A pandemia do COVID-19 colocou em xeque a própria realização das eleições municipais de 2020.
Considerando que a data das eleições municipais está prevista tanto na Constituição Federal (art. 29, II) quanto na Lei n.º 9.504/97 (art. 1º), seria necessário aprovar tanto uma Proposta de Emenda à Constituição quanto alterar a legislação federal para que o pleito pudesse ser postergado.
Há, ainda, a problemática do princípio da anualidade eleitoral, previsto no art. 16 da Constituição Federal, segundo o qual “a lei que alterar o processo eleitoral entrará em vigor na data de sua publicação, não se aplicando à eleição que ocorra até um ano da data de sua vigência”.
Apesar das discussões travadas e das diversas opiniões doutrinárias em sentidos opostos, não há nenhuma deliberação definitiva neste momento, mesmo porque os desdobramentos do Coronavírus são incertos.
Contudo, o Tribunal Superior Eleitoral já deu indícios de que, a princípio, tanto a eleição quanto as demais datas do calendário eleitoral serão mantidas. Afirmou-se, por exemplo, não ser possível modificar a data final para filiação ao partido político (4 de abril), já que se trata de prazo previsto em legislação federal, necessitando de alteração da norma legal para sua modificação.
O futuro Ministro Presidente do TSE, Roberto Barroso, também foi enfático ao afirmar que, por ora, não cogita o adiamento do pleito, ressaltando, contudo, que cabe ao Congresso Nacional tal deliberação.
Por outro lado, o atual Ministro da Saúde defendeu o adiamento das eleições, inclusive para evitar “ações políticas” que possam prejudicar o combate ao vírus. O Deputado Federal Aécio Neves, por sua vez, apresentou uma PEC objetivando o adiamento do pleito para 2022, unificando as eleições gerais e municipais. Tal opção, inevitavelmente, prorrogaria os atuais mandatos de prefeitos e vereadores.
Contudo, à luz da legislação atual e ressalvada a edição de atos que a alterem ou mesmo posterguem o pleito, é necessário debater, neste momento, qual a interferência do surto do COVID-19 nas eleições 2020, sobretudo sob o prisma das condutas vedadas aos agentes públicos em época de campanha.
Mediante o Decreto Legislativo nº 06/2020 foi reconhecido estado de calamidade pública no país. Antes, contudo, a Portaria n.º 188/2020 já havia declarado Emergência em Saúde Pública de importância Nacional em decorrência da Infecção Humana pelo novo Coronavírus (2019-nCoV).
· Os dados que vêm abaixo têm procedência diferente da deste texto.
(** * RevenueGuard: the statistical inference pipeline, embedded and verified

    A shallow embedding of the analysis code of [src/analysis.js]
    (statistics primitives, lag search) and [src/revenueguard-server.js]
    (drift detection, attribution confidence, composite risk score, loss
    forecast, the six-step agent orchestration), with the properties the
    specification states about them.

    Modelling conventions.
    - The correlation code ([pearson], [laggedPearson],
      [bestLagCorrelation]) is embedded on IEEE-754 binary64 numbers
      (module [Double], over the primitive floats): its results are decided
      by rounding, overflow and [NaN], and the module computes them as the
      engine does.  [x.toFixed(4)] read back as a Number is a parameter
      there.
    - Elsewhere a JavaScript Number is a real number ([R]) and arithmetic
      is exact: the properties stated over [R] are about the comparisons,
      the case distinctions and the decimal roundings of the code, with
      the rounding error of the doubles, overflow and signed zeros left
      out.  There [NaN] only arises from an invalid [Date]; it is modelled
      by [None] where it can occur, and [parseFloat(x.toFixed(k))] is the
      decimal rounding [toFixed k x] (nearest multiple of [10^-k], ties
      away from zero).
    - Records are typed as the data model describes them; timestamps are
      strings compared the way JavaScript compares strings (code units).
    - A JavaScript object used as a map from day to counters is an
      association list in insertion order, which is the enumeration order
      of [Object.entries] for keys that are not array indices.  A key
      that names a property inherited from [Object.prototype] is never
      stored by the code ([Investigation.inherited] lists them); the
      properties of the per-day counters state that no day key is one.
    - [Array.prototype.sort] is an insertion sort, stable as ECMAScript
      requires.  With a comparator that is not consistent (a date that
      does not parse compares as [NaN]) the order is the engine's own;
      the properties of the latest deployment state that every deployment
      date parses.
    - The runtime's [Date] parser is a parameter of the development:
      [Date_parse s] is the time value in milliseconds, [None] for an
      invalid date.
    - The system clock is a parameter too: [clock k] is what its [k]-th
      reading shows.  The module-level state the agent path touches is
      threaded through the handler.
    - A template literal is kept as the list of its pieces, each value with
      the conversion the code applies to it; the rendering to characters is
      the runtime's. *)

From Stdlib Require Import Floats.
From Stdlib Require Import Reals Lra Lia List String Ascii ZArith Bool.
From Stdlib Require Import Sorted Permutation.
From Stdlib Require OrderedTypeEx.
Import ListNotations.

#[local] Open Scope R_scope.
#[local] Set Warnings "-inexact-float".
#[local] Arguments IZR _ : simpl never.

(* ================================================================= *)
(** ** JavaScript runtime primitives *)

Module JS.

(** [a < b], [a <= b], [a === b] on Numbers. *)
Definition ltb (a b : R) : bool := if Rlt_dec a b then true else false.
Definition leb (a b : R) : bool := if Rle_dec a b then true else false.
Definition gtb (a b : R) : bool := ltb b a.
Definition geb (a b : R) : bool := leb b a.
Definition eqb (a b : R) : bool := if Req_dec_T a b then true else false.

(** [arr.reduce((s, v) => s + f(v), 0)] *)
Definition sum_by {A} (f : A -> R) (arr : list A) : R :=
  fold_left (fun s v => s + f v) arr 0.

(** [arr.length] as a Number. *)
Definition len {A} (arr : list A) : R := INR (List.length arr).

(** [arr.slice(start)] for a non-negative [start]. *)
Definition slice_from {A} (start : nat) (arr : list A) : list A :=
  skipn start arr.

(** [arr.slice(0, end)]: a negative [end] counts from the end of the
    array, and the result is empty when it still falls before index 0. *)
Definition slice_to {A} (fin : Z) (arr : list A) : list A :=
  let n := Z.of_nat (List.length arr) in
  let k := if (fin <? 0)%Z then Z.max (n + fin) 0 else Z.min fin n in
  firstn (Z.to_nat k) arr.

(** [arr.slice(-k)]: the last [k] elements. *)
Definition slice_last {A} (k : nat) (arr : list A) : list A :=
  skipn (List.length arr - k) arr.

(** [str.slice(0, 10)] *)
Definition str_slice10 (s : string) : string := substring 0 10 s.

(** Truthiness of a string value. *)
Definition truthy (s : string) : bool := negb (String.eqb s "").

(** [parseFloat(x.toFixed(k))]: [toFixed] picks the integer [n] with
    [n / 10^k] nearest to [|x|], the larger one on a tie, and keeps the
    sign of [x]. *)
Definition pow10 (k : nat) : R := IZR (10 ^ Z.of_nat k).

Definition round_half_up (x : R) : Z := Zfloor (x + / 2).

Definition toFixed (k : nat) (x : R) : R :=
  if ltb x 0
  then - (IZR (round_half_up (- x * pow10 k)) / pow10 k)
  else IZR (round_half_up (x * pow10 k)) / pow10 k.

(** [x || 0] on a Number: [0] is the only falsy real. *)
Definition or_zero (x : R) : R := if eqb x 0 then 0 else x.

(** Insertion of [x] behind every element that does not have to come
    after it: [cmp y x > 0] means that [y] sorts after [x]. *)
Fixpoint sort_insert {A} (cmp : A -> A -> R) (x : A) (l : list A) : list A :=
  match l with
  | [] => [x]
  | y :: l' => if gtb (cmp y x) 0 then x :: y :: l'
               else y :: sort_insert cmp x l'
  end.

(** [arr.sort(cmp)]: a stable sort, as ECMAScript requires. *)
Definition sort {A} (cmp : A -> A -> R) (arr : list A) : list A :=
  fold_left (fun acc x => sort_insert cmp x acc) arr [].

(** The comparator of [arr.sort()] on strings. *)
Definition str_cmp (a b : string) : R :=
  if String.ltb a b then -1 else if String.ltb b a then 1 else 0.

End JS.

(* ================================================================= *)
(** ** analysis.js: statistics primitives over the reals *)

Module Analysis.

Definition mean (arr : list R) : R :=
  match arr with
  | [] => 0
  | _ => JS.sum_by (fun v => v) arr / JS.len arr
  end.

Definition stddev (arr : list R) : R :=
  if (List.length arr <? 2)%nat then 0
  else
    let m := mean arr in
    sqrt (JS.sum_by (fun v => (v - m) ^ 2) arr / (JS.len arr - 1)).

Definition zScore (value m sd : R) : R :=
  if JS.eqb sd 0 then 0 else (value - m) / sd.

(** The strength bucket of a correlation, over the reals. *)
Definition classifyCorrelation (r : R) : string :=
  let abs := Rabs r in
  if JS.geb abs 0.7 then "STRONG"
  else if JS.geb abs 0.4 then "MODERATE"
  else if JS.geb abs 0.2 then "WEAK"
  else "NEGLIGIBLE".

(** The object [bestLagCorrelation] returns, as the scores of the
    investigation read it. *)
Record LagCorrelation := { lag : nat; r : R; strength : string }.

(** The sum of squared deviations from [m], which [stddev] accumulates. *)
Definition squaredDeviations (m : R) (arr : list R) : R :=
  JS.sum_by (fun v => (v - m) ^ 2) arr.

End Analysis.

(* ================================================================= *)
(** ** analysis.js on binary64: correlation and lag search

    The Numbers of this module are IEEE-754 doubles: [+], [-], [*], [/]
    and [Math.sqrt] round to nearest (ties to even), [===], [>] and [>=]
    are the IEEE comparisons (false as soon as an operand is [NaN]). *)

Module Double.
#[local] Open Scope float_scope.

(** [arr.length] as a Number (exact: an array has fewer than [2^32]
    elements). *)
Definition len {A} (arr : list A) : float :=
  PrimFloat.of_uint63 (Uint63.of_Z (Z.of_nat (List.length arr))).

Definition mean (arr : list float) : float :=
  match arr with
  | [] => 0
  | _ => fold_left (fun s v => s + v) arr 0 / len arr
  end.

(** [arr.reduce((s, v) => s + (v - m) ** 2, 0)], the square taken as the
    product [(v - m) * (v - m)]; the loop of [pearson] accumulates the same
    sum in [dx2] and [dy2]. *)
Definition squaredDeviations (m : float) (arr : list float) : float :=
  fold_left (fun s v => s + (v - m) * (v - m)) arr 0.

Definition stddev (arr : list float) : float :=
  if (List.length arr <? 2)%nat then 0
  else
    let m := mean arr in
    PrimFloat.sqrt (squaredDeviations m arr / (len arr - 1)).

(** The accumulators [num], [dx2], [dy2] of the loop in [pearson]. *)
Record Acc := { num : float; dx2 : float; dy2 : float }.

(** One iteration; [xs[i]] is only read for [i] below both lengths. *)
Definition pearson_step (xs ys : list float) (mx my : float) (a : Acc) (i : nat)
  : Acc :=
  let dx := nth i xs nan - mx in
  let dy := nth i ys nan - my in
  {| num := num a + dx * dy; dx2 := dx2 a + dx * dx; dy2 := dy2 a + dy * dy |}.

Definition pearson (xs ys : list float) : float :=
  let n := Nat.min (List.length xs) (List.length ys) in
  if (n <? 3)%nat then 0
  else
    let mx := mean (JS.slice_to (Z.of_nat n) xs) in
    let my := mean (JS.slice_to (Z.of_nat n) ys) in
    let a := fold_left (pearson_step xs ys mx my) (seq 0 n)
               {| num := 0; dx2 := 0; dy2 := 0 |} in
    let denom := PrimFloat.sqrt (dx2 a * dy2 a) in
    if denom =? 0 then 0 else num a / denom.

Definition laggedPearson (xs ys : list float) (lag : nat) : float :=
  let xSlice := JS.slice_to (Z.of_nat (List.length xs) - Z.of_nat lag) xs in
  let ySlice := JS.slice_from lag ys in
  pearson xSlice ySlice.

Definition classifyCorrelation (r : float) : string :=
  let abs := abs r in
  if 0.7 <=? abs then "STRONG"
  else if 0.4 <=? abs then "MODERATE"
  else if 0.2 <=? abs then "WEAK"
  else "NEGLIGIBLE".

(** The value [best] of the search loop, and the returned object. *)
Record Best := { best_lag : nat; best_r : float }.

Record LagCorrelation := { lag : nat; r : float; strength : string }.

(** [if (Math.abs(r) > Math.abs(best.r)) best = { lag, r }] *)
Definition lag_step (xs ys : list float) (best : Best) (lag : nat) : Best :=
  let r := laggedPearson xs ys lag in
  if abs (best_r best) <? abs r
  then {| best_lag := lag; best_r := r |}
  else best.

Definition bestLagSearch (xs ys : list float) (maxLag : nat) : Best :=
  fold_left (lag_step xs ys) (seq 1 maxLag)
    {| best_lag := 0; best_r := pearson xs ys |}.

(** [toFixed k x] stands for [+x.toFixed(k)], the decimal rounding of the
    runtime; the search does not depend on it. *)
Definition bestLagCorrelation (toFixed : nat -> float -> float)
    (xs ys : list float) (maxLag : option nat) : LagCorrelation :=
  let maxLag := match maxLag with None => 3%nat | Some m => m end in
  let best := bestLagSearch xs ys maxLag in
  {| lag := best_lag best;
     r := toFixed 4%nat (best_r best);
     strength := classifyCorrelation (best_r best) |}.

(** The correlation the search evaluates at a given lag. *)
Definition candidate (xs ys : list float) (k : nat) : float :=
  match k with
  | O => pearson xs ys
  | _ => laggedPearson xs ys k
  end.

(** The accumulators with the roles of the two series exchanged. *)
Definition acc_swap (a : Acc) : Acc :=
  {| num := num a; dx2 := dy2 a; dy2 := dx2 a |}.

(** Two series whose correlation at lag 0 overflows, while the values
    that remain at lag 1 are the same on both sides. *)
Module Overflow.
Definition xs : list float := [1; 2; 3; 4; 1e200].
Definition ys : list float := [1e200; 1; 2; 3; 4].
End Overflow.

End Double.

(* ================================================================= *)
(** ** Record shapes consumed by the server *)

Module Invoice.
Record t := { service : string; timestamp : string;
              amountBilled : R; amountExpected : R }.
End Invoice.

Module SysEvent.
Record t := { service : string; eventType : string;
              version : string; timestamp : string }.
End SysEvent.

Module Txn.
Record t := { status : string; timestamp : string }.
End Txn.

Module ChurnEvent.
Record t := { timestamp : string }.
End ChurnEvent.

(** [inv.amountBilled < inv.amountExpected] *)
Definition underbilled (inv : Invoice.t) : bool :=
  JS.ltb (Invoice.amountBilled inv) (Invoice.amountExpected inv).

(** [a >= b] on strings. *)
Definition str_geb (a b : string) : bool := negb (String.ltb a b).

(* ================================================================= *)
(** ** revenueguard-server.js: statistical drift detection *)

Module DailyDrift.
Record t := { date : string; anomalyRate : R; driftFactor : R }.
End DailyDrift.

Module DriftResult.
Record t := { baselineRate : R; currentRate : R; driftFactor : R;
              stdDev : R; zScore : R; statistical_significance : string;
              spike : bool; threshold : R; dailyDrift : list DailyDrift.t }.
End DriftResult.

Module Drift.

(** The value [{ total, anomalies }] kept per day. *)
Record DayCount := { total : nat; anomalies : nat }.

Definition ByDay := list (string * DayCount).

(** One iteration of the grouping loop: create the day's counters when
    they are missing, count the invoice, count it as an anomaly. *)
Fixpoint bump (day : string) (anomalous : bool) (byDay : ByDay) : ByDay :=
  match byDay with
  | [] => [(day, {| total := 1; anomalies := if anomalous then 1 else 0 |})]
  | (d, v) :: rest =>
      if String.eqb d day
      then (d, {| total := S (total v);
                  anomalies := if anomalous then S (anomalies v)
                               else anomalies v |}) :: rest
      else (d, v) :: bump day anomalous rest
  end.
Nesse contexto, de pronto, verifica-se a existência da exceção “calamidade pública” a duas condutas vedadas descritas no art. 73 da Lei n.º 9.504/97, permitindo-se, portanto, a realização de transferência voluntária de recursos da União aos Estados e Municípios, e dos Estados aos Municípios nos três meses que antecedem o pleito, assim como a distribuição gratuita de bens, valores ou benefícios por parte da Administração Pública.
Alguns Municípios, inclusive, para atender os anseios da população e mitigar prejuízos da pandemia, estão concedendo benefícios como prorrogação do prazo de pagamento de IPTU e INSS, a exemplo da cidade de Cariacica/ES.
Há precedentes da Justiça Eleitoral flexibilizando regras proibitivas durante situações de emergência ou calamidade pública.
O TSE já entendeu que a “distribuição de cestas básicas no mês de abril em período coincidente com a declaração de estado de calamidade no município em razão de enchentes” não caracterizaria irregularidade (RESPE n.º 5410280). Ainda, já admitiu “ser possível, em ano de eleição, a realização de doação de pescados ou de produtos perecíveis quando justificada nas situações de calamidade pública” (Consulta n.º 5639). Também afastou a caracterização de conduta vedada por “programa assistencialista temporário criado durante as cheias do Rio Xingu, no Pará, em 2012” (RESPE n.º 79973).
Contudo, os agentes públicos também devem agir com razoabilidade na adoção de medidas durante a atual crise, evitando a promoção pessoal com atos assistencialistas. Mesmo em situação de emergência, a Justiça Eleitoral deve investigar situações de abuso de poder, consistentes no auxílio para além do necessário, com fins exclusivamente políticos.
Como a pandemia do COVID-19 é algo inédito e sem precedentes na história da Justiça Eleitoral, as regras eleitorais, no contexto da atuação de agentes públicos frente à situação emergencial devem ser flexibilizadas, não excluindo a hipótese de sancionamento nos casos em que forem verificadas práticas abusivas.